Give back exactly the first lines of the entries below, through the line with "Lemma page_of_inj (r".

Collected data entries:
• • • •

(* ===== verification/VmmRanges.v ===== *)
(** * Ranges of pages

    [map_anon], [steal_pages], [install_pages], [copy_to_user] and
    [find_user_vm_range] on the user half of an address space. *)

From S2P Require Import Prelude Bytes Frames X86 Vmm VmmInv VmmProps.

#[local] Arguments child_of _ _ : simpl never.

(** ** Addresses and indices *)

Lemma idx_div (v k : Z) : 0 <= k -> Z.land (Z.shiftr v k) 0x1FF = v / 2 ^ k mod 512.
Proof. intros Hk. change 0x1FF with (Z.ones 9). rewrite Z.land_ones, Z.shiftr_div_pow2 by lia. done. Qed.

Lemma pml4_idx_user (v : Z) : 0 <= v < 2 ^ 47 -> 0 <= pml4_idx v < 256.
Proof.
  intros Hv. unfold pml4_idx. rewrite idx_div by lia. pose proof (Z.mod_pos_bound (v / 2 ^ 39) 512).
  assert (0 <= v / 2 ^ 39 < 256) by (split; [apply Z.div_pos; lia | apply Z.div_lt_upper_bound; lia]).
  rewrite Z.mod_small; lia.
Qed.

(** The page number from the four indices. *)
Lemma page_number (v : Z) : 0 <= v < 2 ^ 47 ->
  v / 4096 = pt_idx v + 512 * (pd_idx v + 512 * (pdpt_idx v + 512 * pml4_idx v)).
Proof.
  intros Hv. unfold pt_idx, pd_idx, pdpt_idx, pml4_idx. rewrite !idx_div by lia.
  set (n := v / 4096). change (v / 2 ^ 12) with n.
  assert (v / 2 ^ 21 = n / 512) as -> by (unfold n; rewrite Z.div_div by lia; done).
  assert (v / 2 ^ 30 = n / 512 / 512) as -> by (unfold n; rewrite !Z.div_div by lia; done).
  assert (v / 2 ^ 39 = n / 512 / 512 / 512) as -> by (unfold n; rewrite !Z.div_div by lia; done).
  assert (0 <= n < 2 ^ 35) by (unfold n; split; [apply Z.div_pos; lia | apply Z.div_lt_upper_bound; lia]).
  rewrite (Z.mod_small (n / 512 / 512 / 512)); cycle 1.
  { rewrite !Z.div_div by lia. split; [apply Z.div_pos; lia | apply Z.div_lt_upper_bound; lia]. }
  pose proof (Z.div_mod n 512). pose proof (Z.div_mod (n / 512) 512). pose proof (Z.div_mod (n / 512 / 512) 512). lia.
Qed.

Lemma page_of_inj (r r' v v' : Z) :
  0 <= v < 2 ^ 47 -> 0 <= v' < 2 ^ 47 -> page_of r v = page_of r' v' -> v / 4096 = v' / 4096.
Proof.
  intros Hv Hv' E. apply (f_equal snd) in E. rewrite !page_of_path in E. unfold path3 in E. simpl in E.
  injection E as E1 E2 E3 E4. rewrite !page_number by done. congruence.
Qed.

Lemma page_of_same (r v v' : Z) : v / 4096 = v' / 4096 -> page_of r v = page_of r v'.
Proof.
  intros E. unfold page_of, path3, pml4_idx, pdpt_idx, pd_idx, pt_idx. rewrite !idx_div by lia.
  assert (forall k, 12 <= k -> v / 2 ^ k = v' / 2 ^ k) as Hk; [| by rewrite !Hk by lia].
  intros k Hk. replace (2 ^ k) with (4096 * 2 ^ (k - 12)).
  - rewrite <- !Z.div_div by lia. by rewrite E.
  - change 4096 with (2 ^ 12). rewrite <- Z.pow_add_r by lia. f_equal. lia.
Qed.

Lemma page_at_Ret (virt i : Z) :
  0 <= virt -> 0 <= i -> virt + i * PAGE_SIZE < 2 ^ 64 -> page_at virt i = Ret (virt + i * PAGE_SIZE).
Proof.
  intros. unfold page_at. rewrite checked_fits by (unfold PAGE_SIZE in *; lia). simpl.
  by rewrite checked_fits by (unfold PAGE_SIZE in *; lia).
Qed.

Section Ranges.
  Context {A : Type} {FA : FrameAllocator A} {PE : PageTableEntry} {PL : PageTableEntryLaws}.
  Context (managed : Z -> Z -> bool).

Abbreviation pt_inv s owner := (VmmInv.pt_inv s owner managed).
Abbreviation moves := (VmmProps.moves managed).
Abbreviation space_ok := (VmmProps.space_ok managed).

(** An address space whose whole user half is under management. *)
Definition user_space (owner : owner_map) (r : Z) : Prop :=
  owner !! r = Some (r, []) /\ forall i, 0 <= i < 256 -> managed r i = true.

Definition user_range (virt n : Z) : Prop := 0 <= virt /\ 0 <= n /\ virt + n * PAGE_SIZE <= 2 ^ 47.

(** The pages [a .. a + n) counted from [virt]. *)
Definition in_range (r virt a n : Z) (o : Z * list Z) : Prop :=
  exists i, a <= i < a + n /\ o = page_of r (virt + i * PAGE_SIZE).

Lemma user_space_ok (owner : owner_map) (r va : Z) :
  user_space owner r -> 0 <= va < 2 ^ 47 -> space_ok owner r va /\ user_va va.
Proof.
  intros [Hr Hm] Hva. pose proof (pml4_idx_user va Hva). split; [| unfold user_va; lia].
  split; [done | by apply Hm].
Qed.

Lemma user_space_moves P D (s s' : Vmm A) (owner owner' : owner_map) (r : Z) :
  moves P D s owner s' owner' -> user_space owner r -> user_space owner' r.
Proof. intros Hm [Hr Hg]. split; [| done]. apply (mv_tables _ _ _ _ _ _ _ Hm); [done | simpl; lia]. Qed.

Lemma range_page (virt a n i : Z) :
  user_range virt (a + n) -> 0 <= a -> a <= i < a + n -> 0 <= virt + i * PAGE_SIZE < 2 ^ 47.
Proof. unfold user_range, PAGE_SIZE. nia. Qed.

Lemma range_page_ne (r virt i j : Z) :
  0 <= virt + i * PAGE_SIZE < 2 ^ 47 -> 0 <= virt + j * PAGE_SIZE < 2 ^ 47 -> i <> j ->
  page_of r (virt + i * PAGE_SIZE) <> page_of r (virt + j * PAGE_SIZE).
Proof.
  intros Hi Hj Hne E. apply page_of_inj in E; [| done | done]. unfold PAGE_SIZE in *.
  rewrite !Z.div_add in E by lia. lia.
Qed.

(** ** A fresh zeroed frame *)

Lemma alloc_zeroed (s : Vmm A) (owner : owner_map) P D :
  pt_inv s owner ->
  (exists s1, vm_alloc s = Ret (None, s1) /\ s1 = s /\ forall g, frame_addr g -> ~ fa_avail (vm_frames s) g) \/
  exists c s1 s2, vm_alloc s = Ret (Some c, s1) /\
    set_mem (fun m => fill m c PAGE_SIZE 0) s1 = Ret (tt, s2) /\
    moves P D s owner s2 owner /\ frame_addr c /\ fa_avail (vm_frames s) c /\ frame_ready s2 owner c /\
    (forall a, c <= a < c + PAGE_SIZE -> vm_mem s2 a = 0).
Proof.
  intros Hi. unfold vm_alloc.
  destruct (fa_alloc_spec (vm_frames s) (inv_fa _ _ _ Hi)) as ([c |] & fa' & Hal & Hfa & Hram & Hres); rewrite Hal.
  2: { left. exists s. destruct Hres as [-> ?]. by destruct s. }
  right. destruct Hres as (Hc & _ & _ & Hav & Hav').
  assert (owner !! c = None) as Hnone.
  { destruct (owner !! c) as [o |] eqn:E; [| done]. by destruct (inv_frame _ _ _ Hi c o E) as [_ []]. }
  set (m' := fill (vm_mem s) c PAGE_SIZE 0).
  assert (forall f o i, owner !! f = Some o -> index_ok i -> entry m' f i = entry (vm_mem s) f i) as Hent.
  { intros f o i Hf Hix. apply entry_fill_other; [by apply (inv_frame _ _ _ Hi f o) | done | done |]. congruence. }
  exists c, (with_frames s fa'), (with_mem (with_frames s fa') m').
  split; [done |]. split; [done |].
  assert (pt_inv (with_frames s fa') owner) as Hi1.
  { split; simpl; try apply Hi; [done |]. intros f o Hf. destruct (inv_frame _ _ _ Hi f o Hf).
    split; [done |]. rewrite Hav' by done. tauto. }
  assert (forall r va, space_ok owner r va -> descend m' r (path3 va) = descend (vm_mem s) r (path3 va)) as Hdesc.
  { intros r va [Hr Hm]. apply (descend_same_links s m' owner managed (path3 va) r r []);
      [done | | done | simpl; lia | apply path3_ok | done].
    intros f sp q i Hf _ Hix. by rewrite (Hent f (sp, q)). }
  split; [| split; [done |]; split; [done |]; split; [split; [done |]; simpl; rewrite Hav' by done; tauto |]].
  2: { intros a Ha. by apply fill_in. }
  split; simpl; [| done | done | | | done | | | | done].
  - apply (pt_inv_same_links (with_frames s fa')); [done | apply fill_mem_ok; [apply Hi | unfold byte_ok; lia] |].
    intros f sp q i Hf _ Hix. simpl. by rewrite (Hent f (sp, q)).
  - intros f o Hf Hn. congruence.
  - intros f Hf. rewrite Hav' by done. tauto.
  - intros r va Hs _. unfold leaf. rewrite Hdesc by done.
    destruct (descend (vm_mem s) r (path3 va)) as [t |] eqn:Hd; [| done].
    destruct (root_walk s owner managed r va t Hi (proj1 Hs) (proj2 Hs) Hd) as [Ht _].
    by rewrite (Hent t _ _ Ht) by apply pt_idx_ok.
  - intros r va t Hs <-. by apply Hdesc.
  - intros a Hfa' _ Hna. apply fill_other. intros Hin. apply Hna. by rewrite (frame_of_in c a).
Qed.

(** ** [map_anon] *)

Definition anon_result (s s' : Vmm A) (r virt a n fl : Z) (res : result unit MapError) : Prop :=
  match res with
  | Ok _ => forall i, a <= i < a + n -> exists e, leaf (vm_mem s) r (virt + i * PAGE_SIZE) = None /\
      leaf (vm_mem s') r (virt + i * PAGE_SIZE) = Some e /\ pte_flags e = leaf_flags fl /\
      fa_avail (vm_frames s) (pte_addr e) /\
      forall off, 0 <= off < PAGE_SIZE -> vm_mem s' (pte_addr e + off) = 0
  | Err OutOfMemory => forall f, frame_addr f -> ~ fa_avail (vm_frames s') f
  | Err AlreadyMapped => exists i, a <= i < a + n /\ is_Some (leaf (vm_mem s) r (virt + i * PAGE_SIZE))
  | Err Misaligned => virt mod 4096 <> 0
  | Err NoVirtualSpace => False
  end.

(** The pages of a user half keep their frame and its contents while other
    pages are changed. *)
Lemma moves_keeps_page P D (s s' : Vmm A) (owner owner' : owner_map) (r va e : Z) :
  pt_inv s owner -> moves P D s owner s' owner' -> user_space owner r -> 0 <= va < 2 ^ 47 ->
  ~ P (page_of r va) -> leaf (vm_mem s) r va = Some e ->
  leaf (vm_mem s') r va = Some e /\
  forall off, 0 <= off < PAGE_SIZE -> vm_mem s' (pte_addr e + off) = vm_mem s (pte_addr e + off).
Proof.
  intros Hi Hm Hu Hva HP Hl. destruct (user_space_ok owner r va Hu Hva) as [Hs Huv].
  destruct (user_space_ok owner' r va (user_space_moves _ _ _ _ _ _ _ Hm Hu) Hva) as [Hs' _].
  assert (leaf (vm_mem s') r va = Some e) as Hl'.
  { by rewrite (mv_leaves _ _ _ _ _ _ _ Hm). }
  split; [done |]. intros off Hoff.
  pose proof (leaf_owner managed s owner r va e Hi Hs Huv Hl) as Ho.
  pose proof (leaf_owner managed s' owner' r va e (mv_inv _ _ _ _ _ _ _ Hm) Hs' Huv Hl') as Ho'.
  destruct (inv_frame _ _ _ Hi _ _ Ho) as [Hfa Hna].
  apply (mv_data _ _ _ _ _ _ _ Hm); rewrite (frame_of_in (pte_addr e)) by (done || lia); [done | | done].
  intros o E. rewrite Ho' in E. injection E as <-. by rewrite page_of_path.
Qed.

Lemma leaf_frame_addr (m : PhysMem) (r va e : Z) :
  mem_ok m -> leaf m r va = Some e -> frame_addr (pte_addr e).
Proof.
  intros Hm. unfold leaf. destruct (descend _ _ _); [| done]. destruct (present _); [| done].
  intros [= <-]. apply pte_addr_ok. by apply read64_range.
Qed.

Lemma not_in_range_tail (r virt a n : Z) :
  user_range virt (a + 1 + n) -> 0 <= a -> 0 <= n -> ~ in_range r virt (a + 1) n (page_of r (virt + a * PAGE_SIZE)).
Proof.
  intros Hrg Ha Hn (i & Hi & E). revert E.
  apply range_page_ne; [| | lia]; eapply (range_page virt 0 (a + 1 + n)); try lia; by rewrite Z.add_0_l.
Qed.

• • • •

# [Result for this task]
(* ===== verification/VmmRanges.v ===== *)
(** * Ranges of pages

    [map_anon], [steal_pages], [install_pages], [copy_to_user] and
    [find_user_vm_range] on the user half of an address space. *)

From S2P Require Import Prelude Bytes Frames X86 Vmm VmmInv VmmProps.

#[local] Arguments child_of _ _ : simpl never.

(** ** Addresses and indices *)

Lemma idx_div (v k : Z) : 0 <= k -> Z.land (Z.shiftr v k) 0x1FF = v / 2 ^ k mod 512.
Proof. intros Hk. change 0x1FF with (Z.ones 9). rewrite Z.land_ones, Z.shiftr_div_pow2 by lia. done. Qed.

Lemma pml4_idx_user (v : Z) : 0 <= v < 2 ^ 47 -> 0 <= pml4_idx v < 256.
Proof.
  intros Hv. unfold pml4_idx. rewrite idx_div by lia. pose proof (Z.mod_pos_bound (v / 2 ^ 39) 512).
  assert (0 <= v / 2 ^ 39 < 256) by (split; [apply Z.div_pos; lia | apply Z.div_lt_upper_bound; lia]).
  rewrite Z.mod_small; lia.
Qed.

(** The page number from the four indices. *)
Lemma page_number (v : Z) : 0 <= v < 2 ^ 47 ->
  v / 4096 = pt_idx v + 512 * (pd_idx v + 512 * (pdpt_idx v + 512 * pml4_idx v)).
Proof.
  intros Hv. unfold pt_idx, pd_idx, pdpt_idx, pml4_idx. rewrite !idx_div by lia.
  set (n := v / 4096). change (v / 2 ^ 12) with n.
  assert (v / 2 ^ 21 = n / 512) as -> by (unfold n; rewrite Z.div_div by lia; done).
  assert (v / 2 ^ 30 = n / 512 / 512) as -> by (unfold n; rewrite !Z.div_div by lia; done).
  assert (v / 2 ^ 39 = n / 512 / 512 / 512) as -> by (unfold n; rewrite !Z.div_div by lia; done).
  assert (0 <= n < 2 ^ 35) by (unfold n; split; [apply Z.div_pos; lia | apply Z.div_lt_upper_bound; lia]).
  rewrite (Z.mod_small (n / 512 / 512 / 512)); cycle 1.
  { rewrite !Z.div_div by lia. split; [apply Z.div_pos; lia | apply Z.div_lt_upper_bound; lia]. }
  pose proof (Z.div_mod n 512). pose proof (Z.div_mod (n / 512) 512). pose proof (Z.div_mod (n / 512 / 512) 512). lia.
Qed.

Lemma page_of_inj (r r' v v' : Z) :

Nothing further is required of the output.